The Supreme Court has stayed the Meghalaya High Court’s order for payment of compensation between Rs 10 to 15 lakh in custodial death cases.
A bench of Justices B R Gavai, Sanjay Karol and Sandeep Mehta has issued notice on a special leave petition filed by Meghalaya government.
“Until further order(s), the impugned judgment and order passed by the High Court shall remain stayed, subject to condition that the compensation as determined by the National Human Right Commission (NHRC) shall be paid by the petitioner,” the Supreme Court’s bench said in its order passed on January 22.
It may be mentioned that the Meghalaya government through Advocate General Amit Kumar had challenged the validity of the Meghalaya High Court’s order passed on August 28, 2023 in a suo motu PIL.
In a suo motu PIL, the Meghalaya High Court’s division bench had set aside the notification issued by the State government on December 15, 2022 as it found the compensation agreed to be paid as inadequate.
“For the period till date in case of any unnatural death while in custody, the next and kin of the victim will be entitled to a sum of Rs 15 lakh if the victim was below 30 years of age as on the date of death; a sum of Rs 12 lakh if the victim was below the age of 45 years but above the age of 30 years as on the date of death and, a sum of Rs 10 lakh if the victim was above 45 years of age as on the date of death,” the Meghalaya High Court had said.

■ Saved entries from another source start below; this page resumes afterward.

Inductive error :=
| TypeError
| SyntaxError
| SystemError (code : string).

Inductive result (A : Type) :=
| Ok (a : A)
| Throw (e : error).
Arguments Ok {A} a.
Arguments Throw {A} e.

#[export] Instance result_ret : MRet result := fun _ a => Ok a.
#[export] Instance result_bind : MBind result := fun _ _ f m =>
  match m with
  | Ok a => f a
  | Throw e => Throw e
  end.

Fixpoint assoc (k : string) (l : list (string * json)) : value :=
  match l with
  | [] => None
  | (k', v) :: l' => if String.eqb k k' then Some v else assoc k l'
  end.

(** [o[k] = v] on the members of an object: an existing member keeps
    its place, a new one goes last. *)
Fixpoint set_assoc (k : string) (v : json) (l : list (string * json))
  : list (string * json) :=
  match l with
  | [] => [(k, v)]
  | (k', v') :: l' =>
      if String.eqb k k' then (k, v) :: l' else (k', v') :: set_assoc k v l'
  end.

(** [delete o[k]] *)
Fixpoint del_assoc (k : string) (l : list (string * json))
  : list (string * json) :=
  match l with
  | [] => []
  | (k', v') :: l' =>
      if String.eqb k k' then del_assoc k l' else (k', v') :: del_assoc k l'
  end.

(** [!!v] *)
Definition truthy (v : value) : bool :=
  match v with
  | None | Some JNull | Some (JBool false) | Some (JNum 0) | Some (JStr EmptyString) => false
  | Some _ => true
  end.

(** [typeof v === 'object'] *)
Definition typeof_object (v : value) : bool :=
  match v with
  | Some JNull | Some (JArr _) | Some (JObj _) => true
  | _ => false
  end.

(** [Array.isArray(v)] *)
Definition isArray (v : value) : bool :=
  match v with
  | Some (JArr _) => true
  | _ => false
  end.

(** [v.k] for a property name [k] that is neither an array index nor a
    built-in property ([hooks], [matcher], the names of the event
    types): reading through [null] or [undefined] throws, an object
    gives its member, anything else has no such property. *)
Definition get_key (v : value) (k : string) : result value :=
  match v with
  | None | Some JNull => Throw TypeError
  | Some (JObj ms) => Ok (assoc k ms)
  | Some _ => Ok None
  end.

(** [v[i]] for a number [i]: an array gives its element, an object the
    member named by the decimal form of [i], a string its character. *)
Definition get_idx (v : value) (i : nat) : result value :=
  match v with
  | None | Some JNull => Throw TypeError
  | Some (JArr l) => Ok (l !! i)
  | Some (JObj ms) => Ok (assoc (pretty i) ms)
  | Some (JStr s) =>
      Ok (option_map (fun c => JStr (String c EmptyString)) (String.get i s))
  | Some _ => Ok None
  end.

(** [v.length] *)
Definition get_length (v : json) : value :=
  match v with
  | JArr l => Some (JNum (Z.of_nat (length l)))
  | JStr s => Some (JNum (Z.of_nat (String.length s)))
  | JObj ms => assoc "length" ms
  | _ => None
  end.

(** [v.length === 0] *)
Definition length_is_zero (v : json) : bool :=
  match get_length v with
  | Some (JNum 0) => true
  | _ => false
  end.

(** The receiver of an [Array.prototype] method ([find], [push],
    [splice]): parsed JSON has no functions of its own, so only an array
    has these methods, and calling them on anything else throws. *)
Definition array_items (v : value) : result (list json) :=
  match v with
  | Some (JArr l) => Ok l
  | _ => Throw TypeError
  end.

(** Whether a property of [target] can be assigned. The services are
    modules, hence strict code: assigning a property of a primitive
    throws, like assigning through [null]. *)
Definition assignable (target : json) : result unit :=
  match target with
  | JObj _ | JArr _ => Ok tt
  | _ => Throw TypeError
  end.

(** The document after [target.k = v]. An array accepts a named
    property in memory, but [JSON.stringify] writes the elements of an
    array only: such a property never reaches the file. *)
Definition store_key (target : json) (k : string) (v : json) : json :=
  match target with
  | JObj ms => JObj (set_assoc k v ms)
  | _ => target
  end.

(** The document after [target[i] = v]; past the end an array grows,
    the holes reading as [null] once written. *)
Definition store_idx (target : json) (i : nat) (v : json) : json :=
  match target with
  | JArr l =>
      if decide (i < length l) then JArr (<[i:=v]> l)
      else JArr (l ++ replicate (i - length l) JNull ++ [v])
  | JObj ms => JObj (set_assoc (pretty i) v ms)
  | _ => target
  end.

(** [target[i] = v] in strict code: a string's characters are
    read-only. *)
Definition assign_idx (target : value) (i : nat) (v : json) : result json :=
  match target with
  | Some (JArr l) => Ok (store_idx (JArr l) i v)
  | Some (JObj ms) => Ok (store_idx (JObj ms) i v)
  | _ => Throw TypeError
  end.

(** [delete target[k]] *)
Definition delete_key (target : json) (k : string) : json :=
  match target with
  | JObj ms => JObj (del_assoc k ms)
  | _ => target
  end.

(** [Object.entries(v)] for a value with [typeof v === 'object']. *)
Definition object_entries (v : json) : list (string * json) :=
  match v with
  | JObj ms => ms
  | JArr l => imap (fun i x => (pretty i, x)) l
  | _ => []
  end.

End Js.

(* ===================================================================== *)
(** ** Hooks in a settings document *)
(* ===================================================================== *)

Module Hooks.
Import Js.

Inductive HookEventType :=
| PreToolUse | PostToolUse | PermissionRequest | Notification
| UserPromptSubmit | Stop | SubagentStop | SessionStart | SessionEnd
| PreCompact.

Definition event_name (ev : HookEventType) : string :=
  match ev with
  | PreToolUse => "PreToolUse"
  | PostToolUse => "PostToolUse"
  | PermissionRequest => "PermissionRequest"
  | Notification => "Notification"
  | UserPromptSubmit => "UserPromptSubmit"
  | Stop => "Stop"
  | SubagentStop => "SubagentStop"
  | SessionStart => "SessionStart"
  | SessionEnd => "SessionEnd"
  | PreCompact => "PreCompact"
  end.

Inductive HookType := command_type | prompt_type.

Definition type_name (t : HookType) : string :=
  match t with
  | command_type => "command"
  | prompt_type => "prompt"
  end.

Record Hook := {
  type : HookType;
  command : option string;
  prompt : option string;
  timeout : option Z
}.

Definition optional_member (k : string) (v : value) : list (string * json) :=
  match v with
  | Some x => [(k, x)]
  | None => []
  end.

(** The hook as [JSON.stringify] writes it: members that are
    [undefined] are left out. *)
Definition hook_json (h : Hook) : json :=
  JObj ([("type", JStr (type_name (type h)))]
        ++ optional_member "command" (JStr <$> command h)
        ++ optional_member "prompt" (JStr <$> prompt h)
        ++ optional_member "timeout" (JNum <$> timeout h)).

(** [parseHooks] copies [matcherObj.matcher] and [matcherObj.hooks] as
    they are; the event type is the key found in the file. *)
Record HookMatcher := { matcher : value; hooks : list json }.

Record HookConfiguration := {
  eventType : string;
  matchers : list HookMatcher;
  location : string;
  configPath : list string
}.

(** One turn of the inner loop of [parseHooks]: the matcher to push, or
    [None] for [continue]. *)
Definition parse_matcher (matcherObj : json) : result (option HookMatcher) :=
  if negb (typeof_object (Some matcherObj)) then Ok None
  else
    hs ← get_key (Some matcherObj) "hooks";
    if negb (truthy hs) || negb (isArray hs) then Ok None
    else
      l ← array_items hs;
      m ← get_key (Some matcherObj) "matcher";
      Ok (Some {| matcher := m; hooks := l |}).

Fixpoint parse_matchers (matchersArray : list json) : result (list HookMatcher) :=
  match matchersArray with
  | [] => Ok []
  | matcherObj :: rest =>
      o ← parse_matcher matcherObj;
      ms ← parse_matchers rest;
      Ok (match o with Some m => m :: ms | None => ms end)
  end.

Fixpoint parse_events (entries : list (string * json))
  (loc : string) (path : list string) : result (list HookConfiguration) :=
  match entries with
  | [] => Ok []
  | (ev, matchersArray) :: rest =>
      match matchersArray with
      | JArr l =>
          ms ← parse_matchers l;
          cs ← parse_events rest loc path;
          Ok (match ms with
              | [] => cs
              | _ => {| eventType := ev; matchers := ms;
                        location := loc; configPath := path |} :: cs
              end)
      | _ => parse_events rest loc path
      end
  end.

(** The body of the [try] of [parseHooks], after [JSON.parse]. *)
Definition parseHooks_try (config : json) (loc : string) (path : list string)
  : result (list HookConfiguration) :=
  h ← get_key (Some config) "hooks";
  if negb (truthy h) || negb (typeof_object h) then Ok []
  else parse_events (object_entries (default JNull h)) loc path.

(** [parseHooks] on a parsed document: the [catch] returns no
    configuration at all. *)
Definition parseHooks_doc (config : json) (loc : string) (path : list string)
  : list HookConfiguration :=
  match parseHooks_try config loc path with
  | Ok cs => cs
  | Throw _ => []
  end.

(** [if (!holder.k) holder.k = init], reading [holder.k] back. *)
Definition or_init (v : value) (holder init : json) : result json :=
  match v with
  | Some x => if truthy v then Ok x else (_ ← assignable holder; Ok init)
  | None => _ ← assignable holder; Ok init
  end.

(** [arr.find((m) => m.matcher === matcher)], with the position of the
    entry found. *)
Fixpoint find_matcher (name : string) (i : nat) (arr : list json)
  : result (option (nat * json)) :=
  match arr with
  | [] => Ok None
  | m :: rest =>
      mm ← get_key (Some m) "matcher";
      match mm with
      | Some (JStr s) =>
          if String.eqb s name then Ok (Some (i, m))
          else find_matcher name (S i) rest
      | _ => find_matcher name (S i) rest
      end
  end.

Definition new_entry (name : string) : json :=
  JObj [("matcher", JStr name); ("hooks", JArr [])].

(** [addHook] between [JSON.parse] and [JSON.stringify]: the document
    that is written. *)
Definition addHook_doc (settings : json) (ev : HookEventType)
  (name : string) (hook : Hook) : result json :=
  h0 ← get_key (Some settings) "hooks";
  hooksV ← or_init h0 settings (JObj []);
  e0 ← get_key (Some hooksV) (event_name ev);
  evV ← or_init e0 hooksV (JArr []);
  arr ← array_items (Some evV);
  found ← find_matcher name 0 arr;
  let '(i, matcherEntry, arr1) :=
    match found with
    | Some (i, m) => (i, m, arr)
    | None => (length arr, new_entry name, arr ++ [new_entry name])
    end in
  hs ← get_key (Some matcherEntry) "hooks";
  l ← array_items hs;
  let entry' := store_key matcherEntry "hooks" (JArr (l ++ [hook_json hook])) in
  let evV' := JArr (<[i := entry']> arr1) in
  Ok (store_key settings "hooks" (store_key hooksV (event_name ev) evV')).

(** The guard shared by [updateHook] and [deleteHook]: the containers
    on the way to the addressed hook, or [None] for "Hook not found in
    settings." *)
Record Located := {
  l_hooks : json;     (* settings.hooks *)
  l_event : json;     (* settings.hooks[eventType] *)
  l_entry : json;     (* settings.hooks[eventType][matcherIndex] *)
  l_list : value      (* settings.hooks[eventType][matcherIndex].hooks *)
}.

Definition locate (settings : json) (ev : HookEventType) (mi hi : nat)
  : result (option Located) :=
  h0 ← get_key (Some settings) "hooks";
  match h0 with
  | Some h =>
      if negb (truthy h0) then Ok None
      else
        e0 ← get_key h0 (event_name ev);
        match e0 with
        | Some e =>
            if negb (truthy e0) then Ok None
            else
              m0 ← get_idx e0 mi;
              match m0 with
              | Some m =>
                  if negb (truthy m0) then Ok None
                  else
                    hs ← get_key m0 "hooks";
                    x ← get_idx hs hi;
                    if negb (truthy x) then Ok None
                    else Ok (Some {| l_hooks := h; l_event := e;
                                     l_entry := m; l_list := hs |})
              | None => Ok None
              end
        | None => Ok None
        end
  | None => Ok None
  end.

(** [updateHook] between [JSON.parse] and [JSON.stringify]: [None] when
    the hook is not found, else the document that is written. *)
Definition updateHook_doc (settings : json) (ev : HookEventType)
  (mi hi : nat) (updatedHook : Hook) : result (option json) :=
  loc ← locate settings ev mi hi;
  match loc with
  | None => Ok None
  | Some p =>
      l' ← assign_idx (l_list p) hi (hook_json updatedHook);
      let m' := store_key (l_entry p) "hooks" l' in
      let e' := store_idx (l_event p) mi m' in
      Ok (Some (store_key settings "hooks"
                  (store_key (l_hooks p) (event_name ev) e')))
  end.

(** [deleteHook] between [JSON.parse] and [JSON.stringify]. *)
Definition deleteHook_doc (settings : json) (ev : HookEventType)
  (mi hi : nat) : result (option json) :=
  loc ← locate settings ev mi hi;
  match loc with
  | None => Ok None
  | Some p =>
      (* settings.hooks[eventType][matcherIndex].hooks.splice(hookIndex, 1) *)
      l ← array_items (l_list p);
      let l' := delete hi l in
      (* if (....hooks.length === 0) settings.hooks[eventType].splice(matcherIndex, 1) *)
      e' ← (match l' with
            | [] => arr ← array_items (Some (l_event p)); Ok (JArr (delete mi arr))
            | _ => Ok (store_idx (l_event p) mi
                         (store_key (l_entry p) "hooks" (JArr l')))
            end);
      (* if (settings.hooks[eventType].length === 0) delete settings.hooks[eventType] *)
      let h' := if length_is_zero e'
                then delete_key (l_hooks p) (event_name ev)
                else store_key (l_hooks p) (event_name ev) e' in
      (* if (Object.keys(settings.hooks).length === 0) delete settings.hooks *)
      Ok (Some (match object_entries h' with
                | [] => delete_key settings "hooks"
                | _ => store_key settings "hooks" h'
                end))
  end.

The High Court also directed the amounts of Rs 15 lakh, Rs 12 lakh and Rs 10 lakh in the three categories as indicated herein will hold good till the end of the year 2024, whereupon they will stand increased by Rs 1.5 lakh at the highest level and by Rs 1 lakh each at the two other levels for the next period of three years.
The quantum of compensation should be enhanced every three years so that it is sufficient damages for the next of kin and the deterrent factor is also maintained to the same degree, it had added.
However, in its special leave petition moved in the Supreme Court, the State government contended the issue is required to be authoritatively settled by the Supreme Court so that uniformity and consistency is maintained throughout the country.
“To ensure uniformity, adequacy, objectivity and fairness in payment of compensation, the National Human Right Commission (NHRC) made recommendations to all the state governments to follow a set of guidelines for awarding the compensation. The said guidelines have been adopted by a number of states including the State of Meghalaya, it is submitted that if different High Courts, on the basis of their subjective assessments, start fixing their own set of in-rem rules, the recommendation of expert authority will lose its purpose as has happened in the present case,” the State government said in its plea.
The Meghalaya government further said that the High Court, based on its own subjective views on reasonable quantum of compensation and without any finding as to any arbitrariness in the State policy, has grossly erred in setting aside the policy decision notified on December 15, 2022, supplanting its own views with that of the executive taken on recommendation of the expert body, i.e. NHRC.
It also maintained the compensation amount notified by the State was in addition to the ex gratia amount granted by the State government on its own in deserving cases.